• _Material supplied_:
____

(** * Raffle: a shallow embedding of the lottery contract

    The contract [Raffle] (Solidity ^0.8.7) is embedded function by function.
    Storage and immutables are the fields of one record, the body of every
    Solidity function is a computation in a small state-and-revert monad,
    and a transaction either commits the state its body ends in or, when the
    body reverts, leaves the state it started from.

    Conventions.
    - [uint256], [address], [bytes32], [uint64], [uint32] are natural numbers
      ([N]).  The contract never adds or multiplies; its only arithmetic is
      one checked subtraction and one modulo, both written out below with
      the panic that Solidity 0.8 raises.
    - [bytes] and revert reasons are strings.
    - The outside world is an [Env]: the block, the message, and the answers
      of the two external calls the contract makes (the value transfer to the
      winner and the request to the VRF coordinator).  The callee of the
      value transfer is taken not to call back into the contract.
    - Every external interaction and every emitted event is appended to a
      trace, which is kept also when the body reverts, so that one can say
      what a failed call did not do. *)

From Stdlib Require Import NArith ZArith List String Bool Lia.
Import ListNotations.
Local Open Scope N_scope.

(** ** Solidity value types *)

Definition uint256 := N.
Definition address := N.
Definition bytes32 := N.
Definition uint64 := N.
Definition uint32 := N.
Definition uint16 := N.
Definition bytes := string.

(** [enum RaffleState { OPEN, CALCULATING }] *)
Inductive RaffleState : Type :=
| OPEN
| CALCULATING.

(** [uint256(s_raffleState)]: 0 = OPEN, 1 = CALCULATING. *)
Definition RaffleState_to_uint256 (s : RaffleState) : uint256 :=
  match s with
  | OPEN => 0
  | CALCULATING => 1
  end.
Lemma enum_loop_part :
  forall (items acc : list str) (pre tail : str) (fuel : nat),
  items <> [] ->
  forallb (is_word rt) items = true ->
  word_char rt (hd NUL tail) = false ->
  hd NUL tail <> 44%N ->
  (List.length items <= fuel)%nat ->
  FormParser.enum_loop rt fuel acc
    (at_pos (pre ++ join_comma items ++ tail) (List.length pre))
  = if (hd NUL tail =? 59)%N
    then Ok (acc ++ items,
             at_pos (pre ++ join_comma items ++ tail)
               (S (List.length pre + List.length (join_comma items))))
    else Raise (Expected 44%N
                  (List.length pre + List.length (join_comma items))
                  (hd NUL tail)).
Proof.
  induction items as [|w items IH]; intros acc pre tail fuel Hne Hw Hend Hc Hf;
    [congruence|].
  cbn [forallb] in Hw. apply andb_prop in Hw as [Hw Hws].
  destruct fuel as [|fuel]; [cbn in Hf; lia|]. cbn [FormParser.enum_loop].
  destruct items as [|w2 items].
  - cbn [join_comma]. rewrite collect_word_part by assumption.
    cbn [bind at_pos FormParser.char]. rewrite nth_after_part.
    fold (at_pos (pre ++ w ++ tail) (List.length pre + List.length w)).
    destruct (hd NUL tail =? 59)%N; cbn [negb].
    + rewrite advance_at. reflexivity.
    + unfold FormParser.expect. cbn [at_pos FormParser.char FormParser.cursor].
      rewrite nth_after_part. apply N.eqb_neq in Hc. rewrite Hc. reflexivity.
  - rewrite join_comma_cons by discriminate.
    set (more := join_comma (w2 :: items)) in *.
    rewrite <- app_assoc. cbn [app].
    rewrite collect_word_part by (first [assumption | apply word_char_comma]).
    cbn [bind at_pos FormParser.char]. rewrite nth_after_part. cbn [hd].
    change (44 =? 59)%N with false. cbn [negb].
    unfold FormParser.expect.
    cbn [at_pos FormParser.char FormParser.cursor].
    rewrite nth_after_part. cbn [hd]. rewrite N.eqb_refl.
    fold (at_pos (pre ++ w ++ 44%N :: more ++ tail)
            (List.length pre + List.length w)).
    rewrite advance_at. cbn [bind].
    match goal with
    | |- context [at_pos ?src (S ?pos)] =>
        replace src with ((pre ++ w ++ [44%N]) ++ more ++ tail)
          by (rewrite <- !app_assoc; reflexivity);
        replace (S pos) with (List.length (pre ++ w ++ [44%N]))
          by (rewrite !length_app; cbn; lia)
    end.
    rewrite (IH (acc ++ [w]) (pre ++ w ++ [44%N]) tail fuel)
      by (try discriminate; try assumption; cbn in Hf |- *; lia).
    rewrite !length_app. cbn [List.length].
    replace (List.length pre + (List.length w + 1) + List.length more)%nat
      with (List.length pre + (List.length w + S (List.length more)))%nat
      by lia.
    rewrite <- app_assoc. reflexivity.
Qed.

____

Quote, without any change, each line from the one that contains "rewrite !length_app. cbn [List.length]." through the end of the material.

    rewrite !length_app. cbn [List.length].
    replace (List.length pre + (List.length w + 1) + List.length more)%nat
      with (List.length pre + (List.length w + S (List.length more)))%nat
      by lia.
    rewrite <- app_assoc. reflexivity.
Qed.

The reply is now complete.